PROBLEM: Beginning with the line below that contains "split_and!; [done..|apply ancestor_refl|done]." and ending with the line that contains "by apply Hfin.", copy every line exactly. Copy nothing else.

Stored records:
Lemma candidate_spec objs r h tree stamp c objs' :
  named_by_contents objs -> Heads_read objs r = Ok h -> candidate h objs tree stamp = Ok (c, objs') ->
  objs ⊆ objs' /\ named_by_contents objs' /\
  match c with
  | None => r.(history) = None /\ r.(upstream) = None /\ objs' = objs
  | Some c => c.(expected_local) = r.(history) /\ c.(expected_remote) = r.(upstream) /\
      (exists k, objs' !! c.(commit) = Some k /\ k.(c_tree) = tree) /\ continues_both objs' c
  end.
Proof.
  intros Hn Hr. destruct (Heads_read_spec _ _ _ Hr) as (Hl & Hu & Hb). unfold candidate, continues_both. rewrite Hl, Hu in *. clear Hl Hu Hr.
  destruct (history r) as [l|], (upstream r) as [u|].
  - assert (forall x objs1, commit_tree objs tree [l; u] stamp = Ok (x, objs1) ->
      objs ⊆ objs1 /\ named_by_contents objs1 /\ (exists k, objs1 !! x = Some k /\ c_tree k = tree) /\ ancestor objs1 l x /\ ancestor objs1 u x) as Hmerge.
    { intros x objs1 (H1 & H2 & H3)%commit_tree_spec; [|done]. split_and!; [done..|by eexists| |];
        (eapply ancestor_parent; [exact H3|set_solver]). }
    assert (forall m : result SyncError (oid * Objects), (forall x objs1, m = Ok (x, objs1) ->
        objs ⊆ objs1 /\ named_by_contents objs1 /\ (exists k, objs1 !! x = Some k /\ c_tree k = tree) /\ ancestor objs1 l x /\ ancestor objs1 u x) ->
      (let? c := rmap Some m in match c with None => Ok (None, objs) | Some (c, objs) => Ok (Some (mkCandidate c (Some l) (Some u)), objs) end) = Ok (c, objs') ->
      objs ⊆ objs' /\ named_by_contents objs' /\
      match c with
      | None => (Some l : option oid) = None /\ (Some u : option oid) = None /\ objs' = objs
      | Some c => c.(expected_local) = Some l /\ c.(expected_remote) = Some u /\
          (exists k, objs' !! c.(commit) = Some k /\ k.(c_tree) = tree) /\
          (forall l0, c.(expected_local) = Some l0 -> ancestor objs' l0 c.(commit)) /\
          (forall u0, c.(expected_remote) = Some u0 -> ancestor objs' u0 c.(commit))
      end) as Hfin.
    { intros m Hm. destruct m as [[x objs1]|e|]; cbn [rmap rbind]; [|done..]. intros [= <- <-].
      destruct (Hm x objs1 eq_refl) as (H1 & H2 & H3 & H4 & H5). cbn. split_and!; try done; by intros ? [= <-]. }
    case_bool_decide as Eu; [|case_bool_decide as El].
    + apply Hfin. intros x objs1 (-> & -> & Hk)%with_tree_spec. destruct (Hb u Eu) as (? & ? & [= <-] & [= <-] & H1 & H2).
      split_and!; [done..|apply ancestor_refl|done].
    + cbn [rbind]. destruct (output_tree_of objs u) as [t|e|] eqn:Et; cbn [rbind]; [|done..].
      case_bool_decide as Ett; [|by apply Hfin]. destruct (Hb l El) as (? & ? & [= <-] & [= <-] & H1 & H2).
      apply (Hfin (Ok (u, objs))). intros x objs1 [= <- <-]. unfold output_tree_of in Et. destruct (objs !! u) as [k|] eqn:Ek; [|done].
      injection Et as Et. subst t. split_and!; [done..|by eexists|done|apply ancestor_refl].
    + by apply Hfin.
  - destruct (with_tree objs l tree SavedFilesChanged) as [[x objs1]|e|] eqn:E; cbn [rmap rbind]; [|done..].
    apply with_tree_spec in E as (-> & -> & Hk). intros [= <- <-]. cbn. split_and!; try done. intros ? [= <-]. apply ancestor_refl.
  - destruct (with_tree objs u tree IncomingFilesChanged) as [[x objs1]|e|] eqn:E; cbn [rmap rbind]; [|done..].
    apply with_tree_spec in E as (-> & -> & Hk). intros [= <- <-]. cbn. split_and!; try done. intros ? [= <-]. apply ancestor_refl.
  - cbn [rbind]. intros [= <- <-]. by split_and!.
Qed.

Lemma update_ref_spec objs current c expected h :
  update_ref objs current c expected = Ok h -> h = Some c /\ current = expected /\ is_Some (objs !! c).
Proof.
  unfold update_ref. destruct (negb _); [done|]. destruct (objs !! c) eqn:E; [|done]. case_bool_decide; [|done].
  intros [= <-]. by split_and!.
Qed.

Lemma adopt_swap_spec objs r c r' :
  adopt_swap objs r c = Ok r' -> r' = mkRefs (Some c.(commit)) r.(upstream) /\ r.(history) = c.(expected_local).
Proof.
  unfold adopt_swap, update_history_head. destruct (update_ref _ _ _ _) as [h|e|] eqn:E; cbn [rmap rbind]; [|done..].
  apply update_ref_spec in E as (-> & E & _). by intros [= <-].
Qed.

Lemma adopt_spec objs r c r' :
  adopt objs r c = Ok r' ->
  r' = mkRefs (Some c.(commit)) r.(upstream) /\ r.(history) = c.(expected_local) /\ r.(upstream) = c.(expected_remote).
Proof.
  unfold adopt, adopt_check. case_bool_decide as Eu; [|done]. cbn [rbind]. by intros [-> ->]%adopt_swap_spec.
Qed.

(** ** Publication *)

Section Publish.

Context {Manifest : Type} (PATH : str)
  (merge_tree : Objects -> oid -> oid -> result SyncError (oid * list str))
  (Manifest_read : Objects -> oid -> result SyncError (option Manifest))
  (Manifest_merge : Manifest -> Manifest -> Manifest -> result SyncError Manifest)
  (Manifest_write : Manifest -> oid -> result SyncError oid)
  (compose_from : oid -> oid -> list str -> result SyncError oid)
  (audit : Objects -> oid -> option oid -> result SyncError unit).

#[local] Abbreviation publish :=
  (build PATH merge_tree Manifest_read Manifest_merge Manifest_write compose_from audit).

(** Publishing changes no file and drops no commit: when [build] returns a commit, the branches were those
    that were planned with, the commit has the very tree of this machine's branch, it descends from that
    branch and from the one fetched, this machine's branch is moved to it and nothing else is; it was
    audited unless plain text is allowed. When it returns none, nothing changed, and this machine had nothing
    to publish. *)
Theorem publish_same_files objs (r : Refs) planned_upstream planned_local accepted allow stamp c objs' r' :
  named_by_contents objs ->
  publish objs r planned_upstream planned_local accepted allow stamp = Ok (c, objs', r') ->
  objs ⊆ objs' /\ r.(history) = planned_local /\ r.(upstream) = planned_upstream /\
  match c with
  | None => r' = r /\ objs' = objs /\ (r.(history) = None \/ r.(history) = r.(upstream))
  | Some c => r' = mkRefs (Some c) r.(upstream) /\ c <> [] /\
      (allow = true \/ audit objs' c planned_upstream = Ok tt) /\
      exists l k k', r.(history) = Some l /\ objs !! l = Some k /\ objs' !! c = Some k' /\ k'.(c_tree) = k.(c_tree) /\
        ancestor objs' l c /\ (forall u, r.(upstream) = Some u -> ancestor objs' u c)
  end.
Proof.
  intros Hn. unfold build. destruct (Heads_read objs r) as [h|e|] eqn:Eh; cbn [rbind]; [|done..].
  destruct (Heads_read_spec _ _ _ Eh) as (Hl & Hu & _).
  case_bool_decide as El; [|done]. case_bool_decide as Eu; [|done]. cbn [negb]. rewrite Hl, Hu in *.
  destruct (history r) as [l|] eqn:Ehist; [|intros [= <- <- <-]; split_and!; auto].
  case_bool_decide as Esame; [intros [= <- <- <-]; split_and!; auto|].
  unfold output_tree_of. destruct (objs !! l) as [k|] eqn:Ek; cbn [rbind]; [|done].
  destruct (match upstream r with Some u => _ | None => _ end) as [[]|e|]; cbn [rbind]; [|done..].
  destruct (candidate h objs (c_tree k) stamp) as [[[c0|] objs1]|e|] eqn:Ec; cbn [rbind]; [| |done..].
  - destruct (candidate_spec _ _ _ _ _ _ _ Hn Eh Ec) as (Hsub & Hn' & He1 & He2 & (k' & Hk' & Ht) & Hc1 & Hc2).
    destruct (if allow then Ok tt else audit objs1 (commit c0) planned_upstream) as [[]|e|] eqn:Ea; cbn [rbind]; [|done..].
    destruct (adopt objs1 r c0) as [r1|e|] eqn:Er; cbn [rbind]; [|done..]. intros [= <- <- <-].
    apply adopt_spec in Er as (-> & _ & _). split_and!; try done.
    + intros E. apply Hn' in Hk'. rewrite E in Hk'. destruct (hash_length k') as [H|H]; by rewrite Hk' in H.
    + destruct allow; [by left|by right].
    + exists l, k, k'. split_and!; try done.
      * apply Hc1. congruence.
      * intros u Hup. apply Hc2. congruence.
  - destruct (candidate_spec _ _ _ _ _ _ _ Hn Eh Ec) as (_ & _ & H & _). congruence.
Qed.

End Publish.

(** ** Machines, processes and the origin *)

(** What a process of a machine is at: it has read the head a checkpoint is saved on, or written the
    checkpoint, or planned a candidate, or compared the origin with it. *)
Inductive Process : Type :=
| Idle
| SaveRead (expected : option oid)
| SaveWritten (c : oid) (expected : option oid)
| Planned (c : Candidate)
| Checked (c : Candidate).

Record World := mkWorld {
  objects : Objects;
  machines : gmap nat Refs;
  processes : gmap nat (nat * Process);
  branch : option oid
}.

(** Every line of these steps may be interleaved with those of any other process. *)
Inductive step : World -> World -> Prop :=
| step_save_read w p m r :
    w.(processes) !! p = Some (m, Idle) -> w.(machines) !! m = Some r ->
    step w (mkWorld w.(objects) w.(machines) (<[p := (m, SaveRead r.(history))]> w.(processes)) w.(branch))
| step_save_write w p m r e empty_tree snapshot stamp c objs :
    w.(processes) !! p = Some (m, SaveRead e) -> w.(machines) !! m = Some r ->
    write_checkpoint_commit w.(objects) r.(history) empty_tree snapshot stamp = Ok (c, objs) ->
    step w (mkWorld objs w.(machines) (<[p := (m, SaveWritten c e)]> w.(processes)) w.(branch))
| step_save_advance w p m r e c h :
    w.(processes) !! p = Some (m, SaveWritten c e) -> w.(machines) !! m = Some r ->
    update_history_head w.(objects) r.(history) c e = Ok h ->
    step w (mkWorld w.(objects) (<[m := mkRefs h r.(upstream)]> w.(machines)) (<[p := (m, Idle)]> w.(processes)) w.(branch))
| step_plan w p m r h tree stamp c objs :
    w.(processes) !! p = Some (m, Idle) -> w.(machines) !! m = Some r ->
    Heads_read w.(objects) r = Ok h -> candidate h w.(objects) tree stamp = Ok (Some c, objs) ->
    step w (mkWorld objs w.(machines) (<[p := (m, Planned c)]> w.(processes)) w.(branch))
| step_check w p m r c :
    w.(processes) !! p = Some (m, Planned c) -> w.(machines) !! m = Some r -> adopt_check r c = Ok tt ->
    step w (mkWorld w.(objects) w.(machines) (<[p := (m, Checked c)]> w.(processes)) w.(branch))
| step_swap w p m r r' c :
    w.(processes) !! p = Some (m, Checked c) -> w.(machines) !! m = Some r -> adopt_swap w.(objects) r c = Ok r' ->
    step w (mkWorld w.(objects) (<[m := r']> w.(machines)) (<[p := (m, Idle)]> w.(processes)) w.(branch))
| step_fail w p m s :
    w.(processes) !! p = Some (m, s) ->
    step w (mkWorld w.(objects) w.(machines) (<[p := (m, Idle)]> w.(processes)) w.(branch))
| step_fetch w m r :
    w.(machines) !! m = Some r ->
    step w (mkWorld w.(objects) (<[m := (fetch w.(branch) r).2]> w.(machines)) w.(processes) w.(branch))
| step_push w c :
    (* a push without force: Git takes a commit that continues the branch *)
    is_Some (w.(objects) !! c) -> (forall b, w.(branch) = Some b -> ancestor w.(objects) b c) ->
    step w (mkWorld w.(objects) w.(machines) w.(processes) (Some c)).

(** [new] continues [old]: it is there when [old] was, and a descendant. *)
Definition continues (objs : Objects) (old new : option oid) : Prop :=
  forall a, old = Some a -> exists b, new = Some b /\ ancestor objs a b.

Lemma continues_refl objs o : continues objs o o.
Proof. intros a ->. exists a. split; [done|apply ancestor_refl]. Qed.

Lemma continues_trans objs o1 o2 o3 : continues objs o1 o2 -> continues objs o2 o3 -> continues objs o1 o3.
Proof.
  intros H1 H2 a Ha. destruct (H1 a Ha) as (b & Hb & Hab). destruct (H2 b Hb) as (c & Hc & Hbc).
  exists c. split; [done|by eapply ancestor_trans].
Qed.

RESPONSE AREA:
      split_and!; [done..|apply ancestor_refl|done].
    + cbn [rbind]. destruct (output_tree_of objs u) as [t|e|] eqn:Et; cbn [rbind]; [|done..].
      case_bool_decide as Ett; [|by apply Hfin]. destruct (Hb l El) as (? & ? & [= <-] & [= <-] & H1 & H2).
      apply (Hfin (Ok (u, objs))). intros x objs1 [= <- <-]. unfold output_tree_of in Et. destruct (objs !! u) as [k|] eqn:Ek; [|done].
      injection Et as Et. subst t. split_and!; [done..|by eexists|done|apply ancestor_refl].
    + by apply Hfin.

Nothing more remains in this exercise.